After more than two years, the source of the bleeding was finally found with a high-frequency ultrasound biomicroscopy. The ultrasound biomicroscopy (UBM) highlighted a direct contact between the capsular tension ring (CTR) placed during cataract surgery and the ciliary body (Figure 1). One end of the CTR was not in the bag and was found in the sulcus in contact with the ciliary body. An initial UBM did not find the CTR because the technician was not lead to the possible origin.

Figure 1

Figure 1. 

Video still of a UBM demonstrating a contact between the capsular tension ring and the ciliary body.


The patient was treated with atropine 1% eye drops. In a two-year follow up, no recurrence of vitreous hemorrhage occurred and the IOP was controlled (14mmHg) with a combination therapy (dorzolamide, timolol and atropine). Despite several intraocular pressure spikes up to 40mmHg, no white-to-white visual field defects appeared (Figure 2) (Humphrey, Carl Zeiss Medical, SITA-Standard 24-2) and BCVA was unchanged (20/25).

Figure 2

Figure 2. 

Visual field report of the left eye showing the absence of white-to-white defects in two years.



Vitreous haemorrhage after cataract extraction was a relatively common complication with older cataract extraction techniques. With newer phacoemulsification techniques, vitreous haemorrhage is a rare complication after cataract extraction [2].

Complications after intraocular lens (IOL) placement have been reported days to years after cataract surgery. Some of the less commonly reported complications involve iris chafing by a displaced or ciliary sulcus-placed IOL [3, 4, 5]. In our case, the capsular tension ring was responsible for recurrent vitreous haemorrhage.

Complications caused by the friction of the IOL against the iris are known under the term “posterior iris chafing syndrome”. Posterior iris chafing may cause a spectrum of disorders that include iris-pigment epithelial defect, pigment dispersion with or without elevation of intraocular pressure, intermittent microhyphemas, and the uveitis–glaucoma–hyphema (UGH) syndrome.

Uveitis–glaucoma–hyphema syndrome can lead to loss of vision from glaucomatous optic neuropathy, chronic inflammation, cystoid macular edema and intraocular haemorrhage [6].

Ghost cell glaucoma can occur after vitreous haemorrhage when the residual deformed red blood cells gain access to the anterior chamber and clog the trabecular meshwork resulting in increased intraocular pressure.

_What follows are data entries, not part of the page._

(** ** The CEA modes *)

(** The designated entries of the table. *)
Definition cea_entries : list (Z * fb_videomode) := [
  (1, mk_mode 60 640 480 39722 48 16 33 10 96 2 0 (FB_VMODE_NONINTERLACED .| FB_VMODE_ASPECT_4_3) 0);
  (2, mk_mode 60 720 480 37037 60 16 30 9 62 6 0 (FB_VMODE_NONINTERLACED .| FB_VMODE_ASPECT_4_3) 0);
  (3, mk_mode 60 720 480 37037 60 16 30 9 62 6 0 (FB_VMODE_NONINTERLACED .| FB_VMODE_ASPECT_16_9) 0);
  (4, mk_mode 60 1280 720 13468 220 110 20 5 40 5 (FB_SYNC_HOR_HIGH_ACT .| FB_SYNC_VERT_HIGH_ACT) (FB_VMODE_NONINTERLACED .| FB_VMODE_ASPECT_16_9) 0);
  (5, mk_mode 60 1920 1080 13763 148 88 15 2 44 5 (FB_SYNC_HOR_HIGH_ACT .| FB_SYNC_VERT_HIGH_ACT) (FB_VMODE_INTERLACED .| FB_VMODE_ASPECT_16_9) 0);
  (6, mk_mode 60 1440 480 18554 114 38 15 4 124 3 0 (FB_VMODE_INTERLACED .| FB_VMODE_ASPECT_4_3) 0);
  (7, mk_mode 60 1440 480 18554 114 38 15 4 124 3 0 (FB_VMODE_INTERLACED .| FB_VMODE_ASPECT_16_9) 0);
  (8, mk_mode 60 1440 240 37108 114 38 15 4 124 3 0 (FB_VMODE_NONINTERLACED .| FB_VMODE_ASPECT_4_3) 0);
  (9, mk_mode 60 1440 240 37108 114 38 15 4 124 3 0 (FB_VMODE_NONINTERLACED .| FB_VMODE_ASPECT_16_9) 0);
  (14, mk_mode 60 1440 480 18500 120 32 30 9 124 6 0 (FB_VMODE_NONINTERLACED .| FB_VMODE_ASPECT_4_3) 0);
  (15, mk_mode 60 1440 480 18500 120 32 30 9 124 6 0 (FB_VMODE_NONINTERLACED .| FB_VMODE_ASPECT_16_9) 0);
  (16, mk_mode 60 1920 1080 6734 148 88 36 4 44 5 (FB_SYNC_HOR_HIGH_ACT .| FB_SYNC_VERT_HIGH_ACT) (FB_VMODE_NONINTERLACED .| FB_VMODE_ASPECT_16_9) 0);
  (17, mk_mode 50 720 576 37037 68 12 39 5 64 5 0 (FB_VMODE_NONINTERLACED .| FB_VMODE_ASPECT_4_3) 0);
  (18, mk_mode 50 720 576 37037 68 12 39 5 64 5 0 (FB_VMODE_NONINTERLACED .| FB_VMODE_ASPECT_16_9) 0);
  (19, mk_mode 50 1280 720 13468 220 440 20 5 40 5 (FB_SYNC_HOR_HIGH_ACT .| FB_SYNC_VERT_HIGH_ACT) (FB_VMODE_NONINTERLACED .| FB_VMODE_ASPECT_16_9) 0);
  (20, mk_mode 50 1920 1080 13480 148 528 15 5 528 5 (FB_SYNC_HOR_HIGH_ACT .| FB_SYNC_VERT_HIGH_ACT) (FB_VMODE_INTERLACED .| FB_VMODE_ASPECT_16_9) 0);
  (23, mk_mode 50 1440 288 37037 138 24 19 2 126 3 0 (FB_VMODE_NONINTERLACED .| FB_VMODE_ASPECT_4_3) 0);
  (24, mk_mode 50 1440 288 37037 138 24 19 2 126 3 0 (FB_VMODE_NONINTERLACED .| FB_VMODE_ASPECT_16_9) 0);
  (29, mk_mode 50 1440 576 18518 136 24 39 5 128 5 0 (FB_VMODE_NONINTERLACED .| FB_VMODE_ASPECT_4_3) 0);
  (30, mk_mode 50 1440 576 18518 136 24 39 5 128 5 0 (FB_VMODE_NONINTERLACED .| FB_VMODE_ASPECT_16_9) 0);
  (31, mk_mode 50 1920 1080 6734 148 528 36 4 44 5 (FB_SYNC_HOR_HIGH_ACT .| FB_SYNC_VERT_HIGH_ACT) (FB_VMODE_NONINTERLACED .| FB_VMODE_ASPECT_16_9) 0);
  (32, mk_mode 24 1920 1080 13468 148 638 36 4 44 5 (FB_SYNC_HOR_HIGH_ACT .| FB_SYNC_VERT_HIGH_ACT) (FB_VMODE_NONINTERLACED .| FB_VMODE_ASPECT_16_9) 0);
  (33, mk_mode 25 1920 1080 13468 148 528 36 4 44 5 (FB_SYNC_HOR_HIGH_ACT .| FB_SYNC_VERT_HIGH_ACT) (FB_VMODE_NONINTERLACED .| FB_VMODE_ASPECT_16_9) 0);
  (34, mk_mode 30 1920 1080 13468 148 88 36 4 44 5 (FB_SYNC_HOR_HIGH_ACT .| FB_SYNC_VERT_HIGH_ACT) (FB_VMODE_NONINTERLACED .| FB_VMODE_ASPECT_16_9) 0);
  (41, mk_mode 100 1280 720 6734 220 440 20 5 40 5 (FB_SYNC_HOR_HIGH_ACT .| FB_SYNC_VERT_HIGH_ACT) (FB_VMODE_NONINTERLACED .| FB_VMODE_ASPECT_16_9) 0);
  (47, mk_mode 120 1280 720 6734 220 110 20 5 40 5 (FB_SYNC_HOR_HIGH_ACT .| FB_SYNC_VERT_HIGH_ACT) (FB_VMODE_NONINTERLACED .| FB_VMODE_ASPECT_16_9) 0);
  (48, mk_mode 60 1280 800 14430 80 48 15 2 32 47 0 FB_VMODE_NONINTERLACED 0)].

(** An entry of the table, zero when it has no initialiser. *)
Fixpoint entry (i : Z) (l : list (Z * fb_videomode)) : fb_videomode :=
  match l with
  | [] => mode_zero
  | (j, m) :: l => if i =? j then m else entry i l
  end.

(** The array of 64, the other entries zero. *)
Definition mxc_cea_mode : list fb_videomode := map (fun i => entry i cea_entries) (seqZ 0 64).

Definition mxc_edid_fb_mode_is_equal (use_aspect : bool) (mode1 mode2 : fb_videomode) : bool :=
  let mask := if use_aspect then Z.lnot 0 else Z.lnot FB_VMODE_ASPECT_MASK in
  (xres mode1 =? xres mode2) && (yres mode1 =? yres mode2) &&
  (hsync_len mode1 =? hsync_len mode2) && (vsync_len mode1 =? vsync_len mode2) &&
  (left_margin mode1 =? left_margin mode2) && (right_margin mode1 =? right_margin mode2) &&
  (upper_margin mode1 =? upper_margin mode2) && (lower_margin mode1 =? lower_margin mode2) &&
  (sync mode1 =? sync mode2) &&
  (Z.abs (s32 (refresh mode1 - refresh mode2)) <=? 1) &&
  (u32 (vmode mode1 .& mask) =? u32 (vmode mode2 .& mask)).

(** [for (i = 0; i < ARRAY_SIZE(mxc_cea_mode); i++)]: the first equal entry, 0
    when there is none. *)
Fixpoint find_vic (use_aspect : bool) (m : fb_videomode) (i : Z) (l : list fb_videomode) : Z :=
  match l with
  | [] => 0
  | c :: l => if mxc_edid_fb_mode_is_equal use_aspect m c then i else find_vic use_aspect m (i + 1) l
  end.

(** [m] is what [fb_var_to_videomode] makes of the screen info. *)
Definition mxc_edid_var_to_vic (m : fb_videomode) : Z := find_vic false m 0 mxc_cea_mode.

Definition mxc_edid_mode_to_vic (mode : fb_videomode) : Z :=
  find_vic (ctrue (vmode mode .& FB_VMODE_ASPECT_MASK)) mode 0 mxc_cea_mode.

For refractory glaucoma caused by chronic obstruction of trabecular meshwork by ghost cells, trabeculectomy or usage of glaucoma drainage device is warranted [7].

These complications often require to explant the patient. In our case, we chose a first line medical treatment and began a cycloplegic treatment (atropine 1%), with the aim of decreasing frictional movement of the iris and the ciliary body over the CTR [8].

The absence of diagnosis and appropriate treatment would have most likely lead our patient to blindness by refractory glaucoma and optic neuropathy. Contact between the implanted material and the ciliary body must be looked for when a pseudo-phakic patient presents with vitreous haemorrhage, especially when the material is implanted in the sulcus space and no other obvious cause of bleeding is found. A simple topical treatment could resolve the bleeding and avoid explantation surgery, which is always tricky.

Disclosure of interest

The authors declare that they have no competing interest.